§ **EXERCISE DETAILS**:
Write out the data below in full, please. Keep every character as given.

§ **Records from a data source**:
(** X8: after [New(ExpandEnv())], [Transform] replaces every reference
    to a variable by the value of the variable in the environment, when
    all of them are set to a value that is not empty; the first reference
    to a variable that is not set, or set to the empty string, makes it
    fail with "rule: could not resolve variable: <name>". *)
Theorem ExpandEnv_expands_environment re w0 os rest :
  regexp_Compile ShellVar = inl re ->
  re_SubexpIndex re "key" <> (-1)%Z ->
  os <> [] ->
  located (re_SubexpIndex re "key") 0 os
    (re_FindAllStringSubmatchIndex re (text os rest)) ->
  exists w,
    New [ExpandEnv] w0 = Ret (tt, w)
    /\ (Forall (fun o => os_Getenv (env w0) (o_key o) <> "") os ->
        exists w',
          Transform_Transform (text os rest) [] w
          = Ret ((replaced (os_Getenv (env w0)) os rest, None), w'))
    /\ (forall pre o post,
          os = pre ++ o :: post ->
          Forall (fun o => os_Getenv (env w0) (o_key o) <> "") pre ->
          os_Getenv (env w0) (o_key o) = "" ->
          exists w',
            Transform_Transform (text os rest) [] w
            = Ret (("", Some (errors_Wrap
                                (errors_New
                                   ("could not resolve variable: " +:+ o_key o))
                                "rule")), w')).
Proof.
  intros Hre Hidx Hos Hloc.
  set (c := length (captured w0)).
  set (f := ExpandFunc re (re_SubexpIndex re "key") c).
  set (w := {| self := {| t_Handlers := builtin_Handlers;
                          t_Lookups := [Some LookupEnv];
                          t_Rules := [Some f] |};
               captured := captured w0 ++ [[]];
               env := env w0 |}).
  assert (New [ExpandEnv] w0 = Ret (tt, w)) as HNew.
  { set (wr := {| self := {| t_Handlers := builtin_Handlers;
                             t_Lookups := []; t_Rules := [] |};
                  captured := captured w0;
                  env := env w0 |}).
    change (New [ExpandEnv] w0)
      with (match ExpandEnv wr with
            | Ret (_, w') => Ret (tt, w')
            | Panic msg => Panic msg
            end).
    by rewrite (ExpandEnv_store re wr) by (done || apply (builtin_handlers "expand")). }
  exists w. split; [exact HNew|].
  assert (captured_ff c (assign_lookups c w) = Some <$> [LookupEnv]) as Hff.
  { rewrite captured_ff_assign.
    - unfold captured_ff. simpl. unfold c.
      by rewrite lookup_app_r, Nat.sub_diag.
    - simpl. rewrite length_app. simpl. unfold c. lia. }
  assert (forall o, unresolved [LookupEnv] (env w) (o_key o)
                    <-> os_Getenv (env w0) (o_key o) = "") as Hun.
  { intros o. by rewrite unresolved_value, value_LookupEnv. }
  split.
  - intros Hall. eexists. rewrite Transform_Transform_loop.
    change (functions_used [] w) with [Some f].
    cbn [Transform_loop]. unfold bind. unfold f.
    rewrite (call_ExpandFunc_resolved re _ c w os rest [LookupEnv]); try done.
    + simpl. by rewrite (replaced_ext _ (os_Getenv (env w0))) by apply value_LookupEnv.
    + eapply Forall_impl; [exact Hall|]. intros o Ho. by rewrite Hun.
  - intros pre o post -> Hpre Ho. eexists. rewrite Transform_Transform_loop.
    change (functions_used [] w) with [Some f].
    cbn [Transform_loop]. unfold bind. unfold f.
    rewrite (call_ExpandFunc_unresolved re _ c w pre o post rest [LookupEnv]);
      try done.
    + eapply Forall_impl; [exact Hpre|]. intros o' Ho'. by rewrite Hun.
    + by rewrite Hun.
Qed.
End configuration.

(** ** Rules given as strings *)

Section separators.
Implicit Types (s cur p : string) (ch c : ascii).

Lemma prefix_char ch c s :
  String.prefix (String ch "") (String c s) = bool_decide (ch = c).
Proof. by rewrite prefix_cons, prefix_nil, andb_true_r. Qed.

Lemma Contains_char_cons ch c s :
  strings.Contains (String c s) (String ch "")
  = bool_decide (ch = c) || strings.Contains s (String ch "").
Proof. by rewrite Contains_cons, prefix_char. Qed.

Lemma Contains_char_rev_app ch cur s :
  strings.Contains (String.rev_app cur s) (String ch "")
  = strings.Contains cur (String ch "") || strings.Contains s (String ch "").
Proof.
  revert s. induction cur as [|c cur IH]; intros s; [done|].
  cbn [String.rev_app]. rewrite IH, !Contains_char_cons.
  by destruct (bool_decide (ch = c)), (strings.Contains cur _),
    (strings.Contains s _).
Qed.

(** A string without the separator is one piece. *)
Lemma genSplit_char_absent ch cur s :
  strings.Contains s (String ch "") = false ->
  strings.genSplit (String ch "") None 0 cur s = [String.rev_app cur s].
Proof.
  revert cur. induction s as [|c s IH]; intros cur Hs; [done|].
  rewrite Contains_char_cons in Hs. apply orb_false_iff in Hs as [Hc Hs].
  cbn [strings.genSplit]. by rewrite prefix_char, Hc, IH.
Qed.

(** No piece of a split holds the separator. *)
Lemma genSplit_char_pieces ch cur s :
  strings.Contains cur (String ch "") = false ->
  Forall (fun p => strings.Contains p (String ch "") = false)
         (strings.genSplit (String ch "") None 0 cur s).
Proof.
  revert cur. induction s as [|c s IH]; intros cur Hcur.
  - constructor; [|done]. unfold String.rev.
    by rewrite Contains_char_rev_app, Hcur.
  - cbn [strings.genSplit]. rewrite prefix_char.
    destruct (bool_decide (ch = c)) eqn:Hc.
    + constructor; [|by apply IH]. unfold String.rev.
      by rewrite Contains_char_rev_app, Hcur.
    + apply IH. by rewrite Contains_char_cons, Hc, Hcur.
Qed.

(** A piece, the separator, and more: the piece is cut off. *)
Lemma genSplit_char_first ch cur p rest :
  strings.Contains p (String ch "") = false ->
  strings.genSplit (String ch "") None 0 cur (p +:+ String ch "" +:+ rest)
  = String.rev_app cur p :: strings.genSplit (String ch "") None 0 "" rest.
Proof.
  revert cur. induction p as [|c p IH]; intros cur Hp.
  - rewrite str_app_nil_l. change (String ch "" +:+ rest) with (String ch rest).
    cbn [strings.genSplit]. by rewrite prefix_char, bool_decide_eq_true_2.
  - rewrite Contains_char_cons in Hp. apply orb_false_iff in Hp as [Hc Hp].
    rewrite str_app_cons. cbn [strings.genSplit].
    by rewrite prefix_char, Hc, IH.
Qed.

Lemma Split_char_absent ch s :
  strings.Contains s (String ch "") = false ->
  strings.Split s (String ch "") = [s].
Proof. intros Hs. unfold strings.Split, strings.SplitN. simpl.
       by rewrite genSplit_char_absent. Qed.

Lemma Split_char_pieces ch s :
  Forall (fun p => strings.Contains p (String ch "") = false)
         (strings.Split s (String ch "")).
Proof. unfold strings.Split, strings.SplitN. simpl. by apply genSplit_char_pieces. Qed.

§ **THE ANSWER**:
(** X8: after [New(ExpandEnv())], [Transform] replaces every reference
    to a variable by the value of the variable in the environment, when
    all of them are set to a value that is not empty; the first reference
    to a variable that is not set, or set to the empty string, makes it
    fail with "rule: could not resolve variable: <name>". *)
Theorem ExpandEnv_expands_environment re w0 os rest :
  regexp_Compile ShellVar = inl re ->
  re_SubexpIndex re "key" <> (-1)%Z ->
  os <> [] ->
  located (re_SubexpIndex re "key") 0 os
    (re_FindAllStringSubmatchIndex re (text os rest)) ->
  exists w,
    New [ExpandEnv] w0 = Ret (tt, w)
    /\ (Forall (fun o => os_Getenv (env w0) (o_key o) <> "") os ->
        exists w',
          Transform_Transform (text os rest) [] w
          = Ret ((replaced (os_Getenv (env w0)) os rest, None), w'))
    /\ (forall pre o post,
          os = pre ++ o :: post ->
          Forall (fun o => os_Getenv (env w0) (o_key o) <> "") pre ->
          os_Getenv (env w0) (o_key o) = "" ->
          exists w',
            Transform_Transform (text os rest) [] w
            = Ret (("", Some (errors_Wrap
                                (errors_New
                                   ("could not resolve variable: " +:+ o_key o))
                                "rule")), w')).
Proof.
  intros Hre Hidx Hos Hloc.
  set (c := length (captured w0)).
  set (f := ExpandFunc re (re_SubexpIndex re "key") c).
  set (w := {| self := {| t_Handlers := builtin_Handlers;
                          t_Lookups := [Some LookupEnv];
                          t_Rules := [Some f] |};
               captured := captured w0 ++ [[]];
               env := env w0 |}).
  assert (New [ExpandEnv] w0 = Ret (tt, w)) as HNew.
  { set (wr := {| self := {| t_Handlers := builtin_Handlers;
                             t_Lookups := []; t_Rules := [] |};
                  captured := captured w0;
                  env := env w0 |}).
    change (New [ExpandEnv] w0)
      with (match ExpandEnv wr with
            | Ret (_, w') => Ret (tt, w')
            | Panic msg => Panic msg
            end).
    by rewrite (ExpandEnv_store re wr) by (done || apply (builtin_handlers "expand")). }
  exists w. split; [exact HNew|].
  assert (captured_ff c (assign_lookups c w) = Some <$> [LookupEnv]) as Hff.
  { rewrite captured_ff_assign.
    - unfold captured_ff. simpl. unfold c.
      by rewrite lookup_app_r, Nat.sub_diag.
    - simpl. rewrite length_app. simpl. unfold c. lia. }
  assert (forall o, unresolved [LookupEnv] (env w) (o_key o)
                    <-> os_Getenv (env w0) (o_key o) = "") as Hun.
  { intros o. by rewrite unresolved_value, value_LookupEnv. }
  split.
  - intros Hall. eexists. rewrite Transform_Transform_loop.
    change (functions_used [] w) with [Some f].
    cbn [Transform_loop]. unfold bind. unfold f.
    rewrite (call_ExpandFunc_resolved re _ c w os rest [LookupEnv]); try done.
    + simpl. by rewrite (replaced_ext _ (os_Getenv (env w0))) by apply value_LookupEnv.
    + eapply Forall_impl; [exact Hall|]. intros o Ho. by rewrite Hun.
  - intros pre o post -> Hpre Ho. eexists. rewrite Transform_Transform_loop.
    change (functions_used [] w) with [Some f].
    cbn [Transform_loop]. unfold bind. unfold f.
    rewrite (call_ExpandFunc_unresolved re _ c w pre o post rest [LookupEnv]);
      try done.
    + eapply Forall_impl; [exact Hpre|]. intros o' Ho'. by rewrite Hun.
    + by rewrite Hun.
Qed.
End configuration.

(** ** Rules given as strings *)

Section separators.
Implicit Types (s cur p : string) (ch c : ascii).

Lemma prefix_char ch c s :
  String.prefix (String ch "") (String c s) = bool_decide (ch = c).
Proof. by rewrite prefix_cons, prefix_nil, andb_true_r. Qed.

Lemma Contains_char_cons ch c s :
  strings.Contains (String c s) (String ch "")
  = bool_decide (ch = c) || strings.Contains s (String ch "").
Proof. by rewrite Contains_cons, prefix_char. Qed.

Lemma Contains_char_rev_app ch cur s :
  strings.Contains (String.rev_app cur s) (String ch "")
  = strings.Contains cur (String ch "") || strings.Contains s (String ch "").
Proof.
  revert s. induction cur as [|c cur IH]; intros s; [done|].
  cbn [String.rev_app]. rewrite IH, !Contains_char_cons.
  by destruct (bool_decide (ch = c)), (strings.Contains cur _),
    (strings.Contains s _).
Qed.

(** A string without the separator is one piece. *)
Lemma genSplit_char_absent ch cur s :
  strings.Contains s (String ch "") = false ->
  strings.genSplit (String ch "") None 0 cur s = [String.rev_app cur s].
Proof.
  revert cur. induction s as [|c s IH]; intros cur Hs; [done|].
  rewrite Contains_char_cons in Hs. apply orb_false_iff in Hs as [Hc Hs].
  cbn [strings.genSplit]. by rewrite prefix_char, Hc, IH.
Qed.

(** No piece of a split holds the separator. *)
Lemma genSplit_char_pieces ch cur s :
  strings.Contains cur (String ch "") = false ->
  Forall (fun p => strings.Contains p (String ch "") = false)
         (strings.genSplit (String ch "") None 0 cur s).
Proof.
  revert cur. induction s as [|c s IH]; intros cur Hcur.
  - constructor; [|done]. unfold String.rev.
    by rewrite Contains_char_rev_app, Hcur.
  - cbn [strings.genSplit]. rewrite prefix_char.
    destruct (bool_decide (ch = c)) eqn:Hc.
    + constructor; [|by apply IH]. unfold String.rev.
      by rewrite Contains_char_rev_app, Hcur.
    + apply IH. by rewrite Contains_char_cons, Hc, Hcur.
Qed.

(** A piece, the separator, and more: the piece is cut off. *)
Lemma genSplit_char_first ch cur p rest :
  strings.Contains p (String ch "") = false ->
  strings.genSplit (String ch "") None 0 cur (p +:+ String ch "" +:+ rest)
  = String.rev_app cur p :: strings.genSplit (String ch "") None 0 "" rest.
Proof.
  revert cur. induction p as [|c p IH]; intros cur Hp.
  - rewrite str_app_nil_l. change (String ch "" +:+ rest) with (String ch rest).
    cbn [strings.genSplit]. by rewrite prefix_char, bool_decide_eq_true_2.
  - rewrite Contains_char_cons in Hp. apply orb_false_iff in Hp as [Hc Hp].
    rewrite str_app_cons. cbn [strings.genSplit].
    by rewrite prefix_char, Hc, IH.
Qed.

Lemma Split_char_absent ch s :
  strings.Contains s (String ch "") = false ->
  strings.Split s (String ch "") = [s].
Proof. intros Hs. unfold strings.Split, strings.SplitN. simpl.
       by rewrite genSplit_char_absent. Qed.

Lemma Split_char_pieces ch s :
  Forall (fun p => strings.Contains p (String ch "") = false)
         (strings.Split s (String ch "")).
Proof. unfold strings.Split, strings.SplitN. simpl. by apply genSplit_char_pieces. Qed.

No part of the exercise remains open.